Giovanni Battista Gaetano De Rolandis
patriota, martire (Castell'Alfero, 24 giugno 1774 - Bologna, 23 aprile 1796)

II vento della Rivoluzione francese che spirò in Europa alla fine del XVIII secolo, giunse in Asti e si diffuse nel nostro paese, influenzando nobili, religiosi, popolani, ma soprattutto cittadini della media borghesia toccando intelligenze fertili, predisposte da un lungo giogo totalitario.
Improvvisamente la feudale Castell'Alfero si scoprì giacobina e due famiglie in particolare emersero tra le altre per le aperte simpatie verso le nuove idee d'oltralpe: i Pastrone (vedi mese di Agosto) e i De Rolandis, membri di un'élite provinciale avvezza alla lettura delle notizie che le prime gazzette copiosamente riportavano.
Il giovane Giovanni Battista De Rolandis crebbe in un contesto di intensi legami familiari e di relazioni sociali ben più ampie del "recinto" che ancora chiudeva il nostro paese.

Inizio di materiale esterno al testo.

Lemma counted_weight k n t acts l :
  counted k n t acts ->
  weight n (Some l) (map E_act acts) = (base n l + class_base k * span n + length acts)%nat /\ (length acts < span n)%nat.
Proof.
  intros (Hc & Hne & _ & Hle). unfold span in *. split; [|lia].
  destruct Hc as [|a acts Ha Hc]; [done|]. simpl. rewrite length_map. destruct k, a; try done; unfold span; simpl; lia.
Qed.

Lemma base_main n l : w_op l <> OP_up_down_flush -> base n l = 0%nat.
Proof. intros H. unfold base. by rewrite bool_decide_false. Qed.

Lemma base_flush n l : w_op l = OP_up_down_flush -> base n l = (8 * span n)%nat.
Proof. intros H. unfold base. by rewrite bool_decide_true. Qed.

Lemma class_is_call k acts : Forall (in_class k) acts -> forallb is_call acts = true.
Proof. intros H. induction H as [|a acts Ha _ IH]; [done|]. simpl. rewrite IH, andb_true_r. by destruct k, a. Qed.

(** Calls of a class are not the end of the transaction. *)
Lemma late_calls k n t l acts : counted k n t acts -> late l acts = Some (Some l, map E_act acts).
Proof.
  intros (Hc & Hne & _ & _). unfold late. pose proof (class_is_call k acts Hc) as Hf.
  destruct acts as [|a [|b acts]]; [done| |rewrite Hf; by destruct a]. rewrite Hf. by destruct a.
Qed.

Lemma late_runs this k n l acts out fops :
  n = child_count (xl_priv this) -> (4 * span n <= k)%nat ->
  local_ok n l -> w_op l <> OP_up_down_flush -> is_fan_out (w_op l) = false -> res_ok l out fops -> no_fops_yet l fops ->
  ending n (w_tr l) acts \/ counted K_post n (w_tr l) acts /\ has_post_op (w_tr l) /\ post_ok this l acts fops ->
  runs this k out fops (late l acts).
Proof.
  intros Hn Hk Hok Hud Hfan Hres Hno [[Hc| ->]|(Hc & Hpo & Hp)]; [|by apply (done_runs this k n)|];
    rewrite (late_calls _ _ _ _ _ Hc); destruct (counted_weight _ _ _ _ l Hc) as [Hw Hl]; rewrite (base_main n l Hud) in Hw;
    (apply (calls_run this k n); [done|rewrite Hw; simpl; lia|done..|]); [by apply ph_unlock|by apply ph_post].
Qed.

Lemma final_marks n l t fops :
  tr_ok n (w_tr l) -> fop_marks n l fops -> fop_of (w_op l) = GF_FOP_OTHER -> is_fan_out (w_op l) = false ->
  same_kind (w_tr l) t -> child_up t = child_up (w_tr l) ->
  pending t = zero_where (l_type (w_tr l)) (map negb (child_up (w_tr l))) (pending (w_tr l)) ->
  pending t = final_rows n (set_tr t l) fops.
Proof.
  intros Hok Hm Hf Hfan (_ & K2 & _) Hu ->. rewrite (Hm Hf Hfan). unfold mark_rows, final_rows. simpl.
  rewrite K2, Hu, rows_zero_where. apply rows_ext. intros j Hj.
  assert (nth j (map negb (child_up (w_tr l))) false = negb (nth j (child_up (w_tr l)) false)) as ->.
  { rewrite <-(to_up _ _ Hok) in Hj. rewrite (nth_indep _ false (negb false)) by (by rewrite length_map). by rewrite map_nth. }
  destruct (nth j (child_up (w_tr l)) false); simpl; [|done].
  case_bool_decide; destruct (decide _); naive_solver.
Qed.

Lemma goes_on_runs this k n l r out fops :
  n = child_count (xl_priv this) -> (4 * span n <= k)%nat ->
  local_ok n l -> w_op l <> OP_up_down_flush -> is_fan_out (w_op l) = false -> res_ok l out fops -> fop_marks n l fops ->
  goes_on (xl_priv this) n (w_tr l) r ->
  runs this k out fops (late (set_tr r.1 l) r.2).
Proof.
  intros Hn Hk Hok Hud Hfan Hres Hm (H1 & H2 & (R1 & R2 & R3 & R4) & Ho).
  apply (late_runs this k n); [done|done|by apply local_ok_set_tr|done|done|by apply res_ok_set_tr|by intros ?|].
  destruct Ho as [He|(Hc & Hp & Hpo)]; [by left|right; split; [done|split; [done|]]].
  intros _ Hf. simpl in Hf. destruct Hp as [Hw Ep].
  { rewrite <-(to_flush _ _ (lo_tr _ _ Hok)), (lo_fop _ _ Hok), Hf. done. }
  rewrite (final_marks n l r.1 fops) in Hw; try done; [|apply Hok]. by rewrite <-Hn.
Qed.

Lemma resume_runs this k n l out fops :
  n = child_count (xl_priv this) -> (4 * span n <= k)%nat ->
  local_ok n l -> w_op l <> OP_up_down_flush -> is_fan_out (w_op l) = false -> res_ok l out fops -> fop_marks n l fops ->
  runs this k out fops (resume this l).
Proof.
  intros Hn Hk Hok Hud Hfan Hres Hm. unfold resume.
  pose proof (resume_goes_on (xl_priv this) n (w_tr l) (lo_tr _ _ Hok)) as Hg.
  pose proof (goes_on_runs this k n l _ out fops Hn Hk Hok Hud Hfan Hres Hm Hg) as Hr.
  by destruct (afr_transaction_resume (xl_priv this) (w_tr l)) as [t acts].
Qed.

(** ** The operation *)

Lemma wind_loop_shape i up cc call :
  cc = afr_up_children_count up ->
  wind_loop i up cc call = map (fun j => E_wind j call) (up_from i up).
Proof.
  revert i cc. induction up as [|[] up IH]; intros i cc Hc; rewrite ?up_count_cons in Hc; simpl; [done| |apply IH; lia].
  f_equal. destruct (Z.eqb_spec (cc - 1) 0) as [Hz|Hz]; [by rewrite (up_count_zero up) by lia|]. apply IH. lia.
Qed.

Lemma wind_loop_fresh up call :
  let ev := wind_loop 0 up (afr_up_children_count up) call in
  calls ev = ev /\ outs ev = [] /\ Forall is_wind ev /\ Z.of_nat (length ev) = afr_up_children_count up.
Proof.
  cbv zeta. rewrite wind_loop_shape by done. rewrite length_map, up_from_count.
  split_and!; [..|done]; induction (up_from 0 up) as [|j js IH]; simpl; try done.
  - unfold calls in *. simpl. by rewrite IH.
  - by constructor.
Qed.

Lemma wind_weight n l ev : Forall is_wind ev -> (weight n (Some l) ev <= base n l + 4 * span n + length ev)%nat.
Proof. intros [|e ev' He _]; simpl; [lia|]. destruct e; try done. simpl. lia. Qed.

Lemma wind_fop_runs this k n l call out :
  n = child_count (xl_priv this) -> (5 * span n <= k)%nat ->
  local_ok n l -> w_op l <> OP_up_down_flush -> is_fan_out (w_op l) = false -> res_ok l out [] -> owes l = true -> all_succeeded n (w_tr l) -> runs this k out [] (wind_fop this l call).
Proof.
  intros Hn Hk Hok Hud Hfan Hres Ho Ha. unfold wind_fop. set (up := child_up (w_tr l)).
  assert (fop_marks n l []) as Hm.
  { intros _ _. rewrite Ha. unfold mark_rows. apply rows_ext. intros j _.
    destruct (decide _) as [Hj|]; [|done]. exfalso. revert Hj. unfold marked. destruct (w_op l); simpl; by intros ?%elem_of_nil. }
  destruct (Z.eqb_spec (afr_up_children_count up) 0) as [Hz|Hz]; [apply (resume_runs this k n); [done|lia|done..]|].
  destruct (wind_loop_fresh up call) as (E1 & E2 & E3 & E4). eexists. split; [done|].
  unfold fresh, inv. cbn [fst snd r_local r_pending r_out r_fops]. rewrite E1, E2, app_nil_r, <-Hn. split_and!.
  - apply local_ok_set_tr; try done. by apply (tr_ok_same n (w_tr l)); [apply Hok|..].
  - by apply res_ok_set_tr.
  - by intros ?.
  - apply ph_fop; try done; [intros Hnil; rewrite Hnil in E4; simpl in E4; lia| |by intros Hp; change (owes l = false) in Hp; congruence].
    pose proof (up_count_le up) as Hle. unfold up in Hle. rewrite (to_up _ _ (lo_tr _ _ Hok)) in Hle.
    simpl. fold up in Hle. lia.
  - pose proof (up_count_le up) as Hle. unfold up in Hle at 2. rewrite (to_up _ _ (lo_tr _ _ Hok)) in Hle.
    eapply Nat.le_trans; [by apply wind_weight|]. rewrite (base_main n (upd_tr _ l) Hud). unfold span in *. lia.
Qed.

Lemma fop_is_wind this n l :
  local_ok n l -> w_op l <> OP_up_down_flush -> is_fan_out (w_op l) = false ->
  exists call, transaction_fop this l = wind_fop this l call.
Proof.
  intros [_ _ Ha _] Hud Hfan. unfold transaction_fop, args_ok in *.
  destruct (w_op l); try done;
    unfold afr_writev_wind, afr_truncate_wind, afr_ftruncate_wind, afr_setattr_wind, afr_fsetattr_wind, afr_setxattr_wind,
      afr_removexattr_wind, afr_create_wind, afr_mknod_wind, afr_mkdir_wind, afr_link_wind, afr_symlink_wind,
      afr_rename_wind, afr_unlink_wind, afr_rmdir_wind, afr_setdents_wind, afr_flush_wind;
    repeat match goal with
    | H : _ /\ _ |- _ => destruct H
    | H : is_Some _ |- _ => destruct H as [? ->]
    | H : exists _, _ |- _ => destruct H as [? H]
    | H : w_args l = _ |- _ => rewrite H; clear H
    end; by eexists.
Qed.

(** ** Before the operation *)

Lemma owed_ret l out : res_ok l out [] -> owes l = true -> op_ret (w_tr l) = -1.
Proof. intros Hres Ho. by apply (ro_owed _ _ _ Hres Ho). Qed.

Lemma lock_not_end a l : is_call a = true -> late l [a] = Some (Some l, [E_act a]).
Proof. unfold late. by destruct a. Qed.

Lemma before_op_ok priv n l r out :
  local_ok n l -> res_ok l out [] -> owes l = true -> before_op priv n (w_tr l) r ->
  local_ok n (set_tr r.1 l) /\ res_ok (set_tr r.1 l) out [].
Proof.
  intros Hok Hres Ho (H1 & H2 & H3 & H4). split; [by apply local_ok_set_tr|].
  apply res_ok_set_tr; [done|]. pose proof (owed_ret l out Hres Ho) as Hr. rewrite Hr. auto.
Qed.

Lemma lock_weight n l rename j a :
  lock_call rename j a -> weight n (Some l) [E_act a] = (base n l + (6 * span n + 2 * (n - j)))%nat.
Proof. unfold lock_call. destruct rename; by intros ->. Qed.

Basti pensare al cognato di Giovanni Antonio, fratello di Giovanni Battista De Rolandis, l'avvocato astigiano Secondo Arò (marito di Clara Morata), protagonista di primo piano nella fondazione e presidente della effimera Repubblica Astese del 1797, per questo fucilato con altri esponenti giacobini astigiani.

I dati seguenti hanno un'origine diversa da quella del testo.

Lemma rmdir_goes : w_op l = OP_rmdir -> goes (afr_rmdir_wind_cbk this e i ret err p l).
Proof using Ha Hp.
  intros Hop. rewrite Hop in Hp. unfold afr_rmdir_wind_cbk. set (rc := i32 _). set (l1 := if Z.of_nat i =? _ then _ else l).
  pose proof (alike_returned (Z.of_nat i =? rc) l) as Hal. fold l1 in Hal.
  assert (w_op l1 = w_op l /\ l_op (w_tr l1) = l_op (w_tr l)) as [E1 E2] by (by unfold l1; destruct (Z.of_nat i =? rc)).
  apply parents_goes; [done|..]; rewrite ?Hop; [| | |intros ?; apply unwind_main_answers|done].
  - intros Hr. eapply alike_collects; [done|]. destruct (Z.eqb_spec err ENOTEMPTY) as [Hee|Hee].
    + apply collects_same; [done|]. rewrite E1, Hop, Hee, Hr. done.
    + apply collects_note; [rewrite E1, E2; apply asked_fop|done|]. rewrite E1, Hop, Hr. simpl.
      by rewrite (proj2 (Z.eqb_neq _ _) Hee).
  - intros Hr. unfold note_failed. rewrite (proj2 (Z.eqb_neq ret (-1)) Hr). by destruct (err =? _).
  - intros Hr. simpl. by rewrite (proj2 (Z.eqb_neq ret (-1)) Hr).
Qed.

Lemma setdents_goes : w_op l = OP_setdents -> goes (afr_setdents_wind_cbk this i ret err l).
Proof using Ha.
  intros Hop. unfold afr_setdents_wind_cbk. set (l1 := if negb _ && _ then _ else _).
  assert (collects (child_count (xl_priv this)) i ret err l (set_errno err l1)) as Hc.
  { unfold l1. destruct (Z.eqb_spec ret (-1)) as [Hr|Hr].
    - simpl. rewrite Hr. apply collects_failure; [apply asked_fop|by rewrite Hop].
    - unfold note_failed. rewrite (proj2 (Z.eqb_neq ret (-1)) Hr). cbn [negb andb].
      apply collects_success; [done|by rewrite Hop; simpl; apply Z.eqb_neq|..];
        destruct (Z.eqb_spec (w_success_count l) 0); simpl; auto; do 2 eexists; (split; [done|]); auto. }
  destruct (asked_next _ _ _ _ _ _ _ _ _ _ Ha Hc) as (N1 & N2 & N3 & _).
  apply finish_goes_to; rewrite ?app_nil_r; [apply Ha|done..].
Qed.

Lemma fop_goes : is_fan_out (w_op l) = false -> w_op l <> OP_up_down_flush -> goes (fop_cbk this e i ret err p l).
Proof using Ha Hp He.
  intros Hfan Hud. unfold fop_cbk. destruct (w_op l) eqn:Hop in |- *; rewrite ?Hop in Hfan, Hud; try done.
  - by apply writev_goes.
  - apply pair_early; rewrite ?Hop; [done|by rewrite Hop in Hp|intros ?; apply unwind_main_answers|done].
  - by apply ftruncate_goes.
  - apply pair_early; rewrite ?Hop; [done|by rewrite Hop in Hp|intros ?; apply unwind_main_answers|done].
  - apply pair_early; rewrite ?Hop; [done|by rewrite Hop in Hp|intros ?; apply unwind_main_answers|done].
  - apply plain_goes; [by left|intros ?; apply unwind_main_answers].
  - apply plain_goes; [by right|intros ?; apply unwind_main_answers].
  - by apply create_goes.
  - apply entry_goes; rewrite ?Hop; [done|by rewrite Hop in Hp|intros ?; apply unwind_main_answers|done].
  - apply entry_goes; rewrite ?Hop; [done|by rewrite Hop in Hp|intros ?; apply unwind_main_answers|done].
  - apply entry_goes; rewrite ?Hop; [done|by rewrite Hop in Hp|intros ?; apply unwind_main_answers|done].
  - apply entry_goes; rewrite ?Hop; [done|by rewrite Hop in Hp|intros ?; apply unwind_main_answers|done].
  - by apply rename_goes.
  - by apply unlink_goes.
  - by apply rmdir_goes.
  - by apply setdents_goes.
  - by apply flush_goes.
Qed.
End callback.

(** ** Operations without a transaction *)

Lemma fan_out_goes this k fill l l' i ret err rest out fops r e :
  let n := child_count (xl_priv this) in
  (4 * span n + length rest <= k)%nat ->
  local_ok n l -> is_fan_out (w_op l) = true -> res_ok l out fops -> waits n l rest (fops ++ [(i, (ret, err))]) ->
  w_op l' = w_op l -> w_fd l' = w_fd l -> w_tr l' = set_op r e (w_tr l) ->
  (r = -1 <-> op_ret (w_tr l) = -1 /\ ret = -1) ->
  goes_to this k rest out (fops ++ [(i, (ret, err))]) (finish_fan_out l' fill).
Proof.
  intros n Hk [L1 L2 L3 L4] Hfan Hres Hw A1 A2 A3 Hr. set (fops' := fops ++ _) in *.
  assert (forall l0, w_op l0 = w_op l -> owes l0 = true) as Ho by (intros l0 E; unfold owes; rewrite E; by destruct (w_op l)).
  destruct (ro_owed _ _ _ Hres (Ho l eq_refl)) as [E1 E2].
  assert (r = -1 <-> succeeded fops' = false) as Hs.
  { unfold fops'. rewrite Hr, E2, succeeded_app, succeeded_one. destruct (Z.eqb_spec ret (-1)), (succeeded fops); naive_solver. }
  assert (waits n l' rest fops') as Hw' by (apply (waits_same _ l); [done|by rewrite A3]).
  unfold finish_fan_out. destruct (_ =? 0) eqn:Hz.
  - rewrite (rest_nil _ _ _ _ Hw' Hz). apply runs_goes_to. apply (finished _ _ _ _ _ r); [done| |done].
    rewrite rets_app, E1. simpl. by rewrite A3.
  - pose proof (rest_cons _ _ _ _ Hw' Hz) as Hne. pose proof (waits_count _ _ _ _ Hw') as Hc. destruct Hw' as (_ & W2 & _ & W4).
    apply stays.
    + eapply Nat.le_trans; [by apply wind_weight|]. rewrite base_main; [unfold n in *; lia|].
      simpl. rewrite A1. intros Hop. by rewrite Hop in Hfan.
    + split; simpl; rewrite ?A3, ?A1; try done; [by apply (tr_ok_same n (w_tr l))|..].
      * unfold args_ok in *. simpl. rewrite A1, A2. by destruct (w_op l).
      * unfold hook_ok in *. simpl. rewrite A1, A3. by destruct (w_op l).
    + split; [|by rewrite Ho|simpl; by rewrite A1, Hfan]. intros _. split; [done|]. simpl. by rewrite A3.
    + intros Hop. simpl in Hop. rewrite A1 in Hop. by rewrite Hop in Hfan.
    + apply ph_fop; try done; simpl; rewrite ?A1; [by intros Hop; rewrite Hop in Hfan|by intros _; simpl; rewrite A1, Hfan|by rewrite Ho].
Qed.

Lemma collect_ret_goes this k fill l i ret err rest out fops :
  let n := child_count (xl_priv this) in
  (4 * span n + length rest <= k)%nat ->
  local_ok n l -> is_fan_out (w_op l) = true -> res_ok l out fops -> waits n l rest (fops ++ [(i, (ret, err))]) ->
  ret = -1 \/ ret = 0 -> goes_to this k rest out (fops ++ [(i, (ret, err))]) (finish_fan_out (collect_ret ret err l) fill).
Proof.
  intros n Hk H1 H2 H3 H4 [-> | ->]; eapply (fan_out_goes this k fill l); try done; simpl.
  - naive_solver.
  - lia.
Qed.

Lemma fan_goes this k e l i ret err p rest out fops :
  let n := child_count (xl_priv this) in
  (4 * span n + length rest <= k)%nat ->
  local_ok n l -> is_fan_out (w_op l) = true -> res_ok l out fops -> waits n l rest (fops ++ [(i, (ret, err))]) ->
  ret = -1 \/ ret = 0 -> (ret <> -1 -> payload_ok (w_op l) p) ->
  goes_to this k rest out (fops ++ [(i, (ret, err))]) (fop_cbk this e i ret err p l).
Proof.
  intros n Hk H1 H2 H3 H4 H5 H6. unfold fop_cbk. destruct (w_op l) eqn:Hop; try done;
    try (apply collect_ret_goes; by rewrite ?Hop).
  - pose proof (lo_args _ _ H1) as Hargs. unfold args_ok in Hargs. rewrite Hop in Hargs. destruct Hargs as [fd Hfd].
    unfold afr_fsync_cbk, fd_ctx. rewrite Hfd. simpl. set (rc := i32 _).
    destruct H5 as [-> | ->]; simpl.
    + eapply (fan_out_goes this k _ l); rewrite ?Hop; try done; destruct (Z.of_nat i =? rc); try done; simpl; naive_solver.
    + destruct H6 as (pre & post & ->); [done|]. simpl.
      eapply (fan_out_goes this k _ l _ _ _ _ _ _ _ 0 err); rewrite ?Hop; try done;
        destruct (Z.of_nat i =? rc); simpl; destruct (w_success_count l =? 0); try done; simpl; lia.
  - unfold afr_checksum_cbk. destruct H5 as [-> | ->]; simpl.
    + eapply (fan_out_goes this k _ l); rewrite ?Hop; try done; simpl; naive_solver.
    + destruct H6 as (f & d & ->); [done|].
      destruct (Z.eqb_spec (op_ret (w_tr l)) 0) as [Hz|Hz]; simpl; eapply (fan_out_goes this k _ l); rewrite ?Hop; try done; simpl; lia.
  - unfold afr_statfs_cbk. destruct H5 as [-> | ->]; simpl.
    + eapply (fan_out_goes this k _ l); rewrite ?Hop; try done; simpl; naive_solver.
    + destruct H6 as (b & ->); [done|]. simpl.
      eapply (fan_out_goes this k _ l _ _ _ _ _ _ _ 0 (op_errno (w_tr l))); rewrite ?Hop; try done;
        destruct (c_statfs (w_cont l)) as [b'|]; try destruct (f_bavail b <? f_bavail b'); try done; simpl; lia.
Qed.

Nato il 24 giugno 1774 dal medico Giuseppe Maria (nonno dell'omonimo medico, vedi mese di Luglio) e da Rosa Bussolotti, penultimo di nove figli e subito orfano di padre, Giovanni Battista, come imponeva una rigida tradizione familiare, venne avviato con il fratello Luigi alla carriera ecclesiastica nel Seminario di Asti ove si distinse per la sua irrequietezza tanto da esserne espulso.
Indirizzato dal conte Carlo Luigi Amico al Collegio piemontese di Bologna detto "La Viola", fraternizzò col più giovane Luigi Zamboni, laureando in legge, di famiglia bolognese agiata.

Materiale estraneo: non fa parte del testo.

(* ===== verification/AfrRead.v ===== *)
(** * cluster/afr: operations that read

    Model of afr-inode-read.c and of the readers of afr-dir-read.c.  A reader
    asks one child, the read child of the inode if it has one, and the others in
    order while the answer is a failure; readdir asks the first child that is up
    and no other. *)

From stdpp Require Import base list numbers strings gmap.
From S2P Require Import Prelude ByteOrder AfrPending AfrTransaction AfrFops.
Open Scope Z_scope.

(** ** Calls and answers *)

Inductive read_call :=
  | R_access (loc : loc_t) (mask : Z)
  | R_stat (loc : loc_t)
  | R_fstat (fd : fd_t)
  | R_readlink (loc : loc_t) (size : Z)
  | R_getxattr (loc : loc_t) (name : option string)
  | R_readv (fd : fd_t) (size offset : Z)
  | R_getdents (fd : fd_t) (size offset flag : Z).

(** What an answer carries; [None] is a null pointer. *)
Inductive read_data :=
  | D_none
  | D_stat (buf : option stat)
  | D_link (path : option string) (sbuf : option stat)
  | D_dict (dict : option (list (string * list Z)))
  | D_data (vector : list (list Z)) (buf : option stat)
  | D_entries (entries : list string).

(** [afr_local_t]: the call, the child tried last and the inode number for the
    caller. *)
Record rlocal := mk_rl { rl_call : read_call; rl_last_tried : Z; rl_ino : Z }.

Definition set_last_tried (v : Z) (l : rlocal) : rlocal := mk_rl (rl_call l) v (rl_ino l).

Inductive read_event :=
  | R_wind (child : Z) (cookie : Z) (call : read_call)
  | R_unwind (ret err : Z) (d : read_data).

(** [frame->local], [None] if it is not set or the caller has its answer, and
    what was done.  [None] as a whole is a fault. *)
Abbreviation read_result := (option (option rlocal * list read_event)).

Definition all_tried (i : Z) (count : nat) : bool := i =? Z.of_nat count - 1.

(** ** The next child *)

(** The code from the label [retry] on: the new [last_tried], and the child to
    ask unless all were.  The label is passed twice at most. *)
Fixpoint retry (passes : nat) (count : nat) (read_child last_tried : Z) : Z * option Z :=
  match passes with
  | O => (last_tried, None)
  | S passes =>
      if all_tried last_tried count then (last_tried, None)
      else
        let this_try := last_tried + 1 in
        if this_try =? read_child then retry passes count read_child this_try else (this_try, Some this_try)
  end.

(** What the callbacks of readers have in common; [fill] is what they do to the
    data of the answer before they pass it on. *)
Definition read_cbk (this : afr_xl) (local : option rlocal) (read_child ret err : Z) (d : read_data)
    (fill : rlocal -> read_data -> read_data) : read_result :=
  l ← local;
  if ret =? -1 then
    let '(last_tried, next) := retry 2 (child_count (xl_priv this)) read_child (rl_last_tried l) in
    let l := set_last_tried last_tried l in
    match next with
    | Some this_try => Some (Some l, [R_wind this_try read_child (rl_call l)])
    | None => Some (None, [R_unwind ret err (fill l d)])
    end
  else Some (None, [R_unwind ret err (fill l d)]).

(** Without [frame->local] a success is passed on, a failure reads it. *)
Definition afr_access_cbk (this : afr_xl) (local : option rlocal) (read_child ret err : Z) (d : read_data) : read_result :=
  match local with
  | None => if ret =? -1 then None else Some (None, [R_unwind ret err D_none])
  | Some _ => read_cbk this local read_child ret err d (fun _ _ => D_none)
  end.

Definition fill_stat (l : rlocal) (d : read_data) : read_data :=
  match d with D_stat (Some buf) => D_stat (Some (set_ino (rl_ino l) buf)) | _ => d end.

Definition afr_stat_cbk (this : afr_xl) (local : option rlocal) (read_child ret err : Z) (d : read_data) : read_result :=
  read_cbk this local read_child ret err d fill_stat.

Definition afr_fstat_cbk (this : afr_xl) (local : option rlocal) (read_child ret err : Z) (d : read_data) : read_result :=
  read_cbk this local read_child ret err d fill_stat.

Definition afr_readlink_cbk (this : afr_xl) (local : option rlocal) (read_child ret err : Z) (d : read_data) :
    read_result :=
  read_cbk this local read_child ret err d (fun l d =>
    match d with D_link path (Some sbuf) => D_link path (Some (set_ino (rl_ino l) sbuf)) | _ => d end).

Definition afr_readv_cbk (this : afr_xl) (local : option rlocal) (read_child ret err : Z) (d : read_data) : read_result :=
  read_cbk this local read_child ret err d (fun l d =>
    match d with D_data vector (Some buf) => D_data vector (Some (set_ino (rl_ino l) buf)) | _ => d end).

(** getdents has no cookie: the children after the first one are tried. *)
Definition afr_getdents_cbk (this : afr_xl) (local : option rlocal) (ret err : Z) (d : read_data) : read_result :=
  read_cbk this local (-1) ret err d (fun _ d => d).

(** ** Changelog attributes are hidden *)

Definition AFR_XATTR_PREFIX : string := "trusted.afr".

(** A key is missed when there is no memory to note it. *)
Definition __gather_xattr_keys (alloc : string -> bool) (dict : list (string * list Z)) : list string :=
  List.filter (fun k => String.prefix AFR_XATTR_PREFIX k && alloc k) (map fst dict).

Definition __filter_xattrs (alloc : string -> bool) (dict : list (string * list Z)) : list (string * list Z) :=
  List.filter (fun kv => negb (bool_decide (kv.1 ∈ __gather_xattr_keys alloc dict))) dict.

Definition afr_getxattr_cbk (this : afr_xl) (alloc : string -> bool) (local : option rlocal) (read_child ret err : Z)
    (d : read_data) : read_result :=
  read_cbk this local read_child ret err d (fun _ d =>
    match d with
    | D_dict (Some dict) => D_dict (Some (if 0 <=? ret then __filter_xattrs alloc dict else dict))
    | _ => d
    end).

(** ** Beginning *)

(** [ctx]: the context of the inode.  [stored]: the call as [frame->local] keeps it for
    the other children, [None] if [frame->local] is not set.  [ino]
    comes from an inode that may not be there, [children] has [child_count]
    entries. *)
Definition read_start (this : afr_xl) (alloc : bool) (stored : option read_call) (ctx : option Z) (call : read_call) (ino : option Z) :
    read_result :=
  if negb alloc then Some (None, [R_unwind (-1) ENOMEM D_none])
  else
    let read_child := i32 (afr_read_child ctx) in
    let go call_child last_tried :=
      ino ← ino;
      if call_child <? Z.of_nat (child_count (xl_priv this))
      then Some ((fun kept => mk_rl kept last_tried ino) <$> stored, [R_wind call_child call_child call])
      else None in
    if 0 <=? read_child then go read_child (-1)
    else
      let call_child := afr_first_up_child this in
      if call_child =? -1 then Some (None, [R_unwind (-1) ENOTCONN D_none]) else go call_child call_child.

(** [frame->local] is not set here. *)
Definition afr_access (this : afr_xl) (alloc : bool) (ctx : option Z) (loc : loc_t) (mask : Z) : read_result :=
  read_start this alloc None ctx (R_access loc mask) (Some 0).

Definition afr_stat (this : afr_xl) (alloc : bool) (ctx : option Z) (loc : loc_t) : read_result :=
  read_start this alloc (Some (R_stat loc)) ctx (R_stat loc) (loc_inode loc).

Definition afr_fstat (this : afr_xl) (alloc : bool) (ctx : option Z) (fd : fd_t) : read_result :=
  read_start this alloc (Some (R_fstat fd)) ctx (R_fstat fd) (Some (fd_inode fd)).

Definition afr_readlink (this : afr_xl) (alloc : bool) (ctx : option Z) (loc : loc_t) (size : Z) : read_result :=
  read_start this alloc (Some (R_readlink loc size)) ctx (R_readlink loc size) (loc_inode loc).

(** [strdup_ok]: where the name cannot be copied the other children are asked for all
    attributes. *)
Definition afr_getxattr (this : afr_xl) (alloc strdup_ok : bool) (ctx : option Z) (loc : loc_t) (name : option string) : read_result :=
  if negb alloc then Some (None, [R_unwind (-1) ENOMEM D_none])
  else
    let kept := R_getxattr loc (if strdup_ok then name else None) in
    match name with
    | Some name' =>
        if String.prefix AFR_XATTR_PREFIX name' then Some (None, [R_unwind (-1) ENODATA D_none])
        else read_start this true (Some kept) ctx (R_getxattr loc name) (Some 0)
    | None => read_start this true (Some kept) ctx (R_getxattr loc name) (Some 0)
    end.

Definition afr_readv (this : afr_xl) (alloc : bool) (ctx : option Z) (fd : fd_t) (size offset : Z) : read_result :=
  read_start this alloc (Some (R_readv fd size offset)) ctx (R_readv fd size offset) (Some (fd_inode fd)).

Definition afr_getdents (this : afr_xl) (alloc : bool) (fd : fd_t) (size offset flag : Z) : read_result :=
  if negb alloc then Some (None, [R_unwind (-1) ENOMEM D_none])
  else
    let call_child := afr_first_up_child this in
    if call_child =? -1 then Some (None, [R_unwind (-1) ENOTCONN D_none])
    else
      let call := R_getdents fd size offset flag in
      Some (Some (mk_rl call call_child 0), [R_wind call_child (-1) call]).

(** The callback of a call. *)
Definition read_answer (this : afr_xl) (alloc : string -> bool) (local : option rlocal) (cookie : Z) (call : read_call)
    (ret err : Z) (d : read_data) : read_result :=
  match call with
  | R_access _ _ => afr_access_cbk this local cookie ret err d
  | R_stat _ => afr_stat_cbk this local cookie ret err d
  | R_fstat _ => afr_fstat_cbk this local cookie ret err d
  | R_readlink _ _ => afr_readlink_cbk this local cookie ret err d
  | R_getxattr _ _ => afr_getxattr_cbk this alloc local cookie ret err d
  | R_readv _ _ _ => afr_readv_cbk this local cookie ret err d
  | R_getdents _ _ _ _ => afr_getdents_cbk this local ret err d
  end.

De Rolandis, Zamboni ed alcuni compagni altrettanto infiammati dai nuovi ideali politici, progettarono una coraggiosa quanto avventata insurrezione nella città di Bologna, sperperando ogni risorsa nell'acquisto delle armi, nella stampa di manifesti e nella fabbricazione di coccarde tricolori (verdi bianche e rosse) aiutati dai familiari dello Zamboni.
Mentre in Asti ed a Torino il movimento giacobino realizzava una congiura antimonarchica destinata a fallire, il 14 novembre 1794 i cospiratori bolognesi anticiparono i tempi della rivolta a causa del tradimento di alcuni di essi, limitandosi a distribuire in città coccarde e proclami.
Costretti alla fuga, ripararono in Toscana ritenendosi al sicuro, ma furono arrestati dai gendarmi pontifici sugli Appennini.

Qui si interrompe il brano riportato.